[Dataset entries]

(** * Gen-AI-Analytics-Backend: the query processor

    A shallow embedding of [src/query_processor.py] (class [QueryProcessor]):
    the ordered pattern dispatcher, the four mappers, the translators, the
    mock executor, the record synthesizer and the validator.

    Conventions of the embedding.
    - Python [str] is [string]; the text is taken to be ASCII, so
      [str.lower] is the ASCII case mapping and the classes [\d] and [\w]
      are the ASCII ones.
    - [re.search] is a backtracking matcher ([Re.search]) over the fragment
      of the regular expression language that the source's patterns use.
    - Exceptions are values of [exn]; a computation that can raise returns
      [result].
    - The module-level generator behind [randint] and [choice] is an explicit
      state [rng], an infinite sequence of raw draws threaded through the
      synthesis code.
    - A Python [dict] whose iteration order is observable (a mock record, the
      schema registry) is an association list in insertion order.
    - Integers are unbounded ([Z], [N], [nat]), and [int] refuses a text of
      more than 4300 digits, CPython's default limit; wall-clock time
      ([execution_time]) and the exhaustion of resources are left out. *)

From Stdlib Require Import String Ascii List ZArith Lia Bool.
Import ListNotations.
Open Scope string_scope.

Set Implicit Arguments.

(** ** Exceptions *)

Inductive exn : Type :=
| AttributeError (attr : string)
| KeyError (key : string)
| ValueError (msg : string).

Inductive result (A : Type) : Type :=
| Ok (a : A)
| Err (e : exn).

Arguments Ok {A} a.
Arguments Err {A} e.

(** ** Python string operations *)

Module Str.

Definition is_upper (c : ascii) : bool :=
  let n := nat_of_ascii c in (65 <=? n)%nat && (n <=? 90)%nat.

Definition lower_ascii (c : ascii) : ascii :=
  if is_upper c then ascii_of_nat (nat_of_ascii c + 32) else c.

(** [s.lower()] *)
Fixpoint lower (s : string) : string :=
  match s with
  | EmptyString => EmptyString
  | String c s' => String (lower_ascii c) (lower s')
  end.

(** [s.startswith(p)] *)
Fixpoint startswith (p s : string) : bool :=
  match p, s with
  | EmptyString, _ => true
  | String a p', String b s' => Ascii.eqb a b && startswith p' s'
  | String _ _, EmptyString => false
  end.

(** [sub in s] *)
Fixpoint contains (sub s : string) : bool :=
  startswith sub s ||
  match s with
  | EmptyString => false
  | String _ s' => contains sub s'
  end.

(** [s.endswith(p)] *)
Fixpoint endswith (p s : string) : bool :=
  String.eqb p s ||
  match s with
  | EmptyString => false
  | String _ s' => endswith p s'
  end.

(** [s.rstrip(c)] for a one-character argument: every trailing [c] goes. *)
Fixpoint rstrip (c : ascii) (s : string) : string :=
  match s with
  | EmptyString => EmptyString
  | String a s' =>
      match rstrip c s' with
      | EmptyString => if Ascii.eqb a c then EmptyString else String a EmptyString
      | r => String a r
      end
  end.

(** The first [n] characters of [s]. *)
Fixpoint take (n : nat) (s : string) : string :=
  match n, s with
  | S n', String a s' => String a (take n' s')
  | _, _ => EmptyString
  end.

Definition is_digit (c : ascii) : bool :=
  let n := nat_of_ascii c in (48 <=? n)%nat && (n <=? 57)%nat.

Definition is_word (c : ascii) : bool :=
  let n := nat_of_ascii c in
  is_digit c || is_upper c || ((97 <=? n)%nat && (n <=? 122)%nat) || (n =? 95)%nat.

(** The number that a run of decimal digits denotes. *)
Fixpoint int_acc (acc : N) (s : string) : N :=
  match s with
  | EmptyString => acc
  | String c s' => int_acc (acc * 10 + (N_of_ascii c - 48)) s'
  end.

Definition int (s : string) : N := int_acc 0 s.

(** The longest digit run that [int] converts; a longer one raises. *)
Definition int_max_str_digits : nat := 4300.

## What the task asks
Give back, word for word, only the lines above from the line holding "Set Implicit Arguments." to the line holding "String _ _, EmptyString => false", both included.

## Expected output
Set Implicit Arguments.

(** ** Exceptions *)

Inductive exn : Type :=
| AttributeError (attr : string)
| KeyError (key : string)
| ValueError (msg : string).

Inductive result (A : Type) : Type :=
| Ok (a : A)
| Err (e : exn).

Arguments Ok {A} a.
Arguments Err {A} e.

(** ** Python string operations *)

Module Str.

Definition is_upper (c : ascii) : bool :=
  let n := nat_of_ascii c in (65 <=? n)%nat && (n <=? 90)%nat.

Definition lower_ascii (c : ascii) : ascii :=
  if is_upper c then ascii_of_nat (nat_of_ascii c + 32) else c.

(** [s.lower()] *)
Fixpoint lower (s : string) : string :=
  match s with
  | EmptyString => EmptyString
  | String c s' => String (lower_ascii c) (lower s')
  end.

(** [s.startswith(p)] *)
Fixpoint startswith (p s : string) : bool :=
  match p, s with
  | EmptyString, _ => true
  | String a p', String b s' => Ascii.eqb a b && startswith p' s'
  | String _ _, EmptyString => false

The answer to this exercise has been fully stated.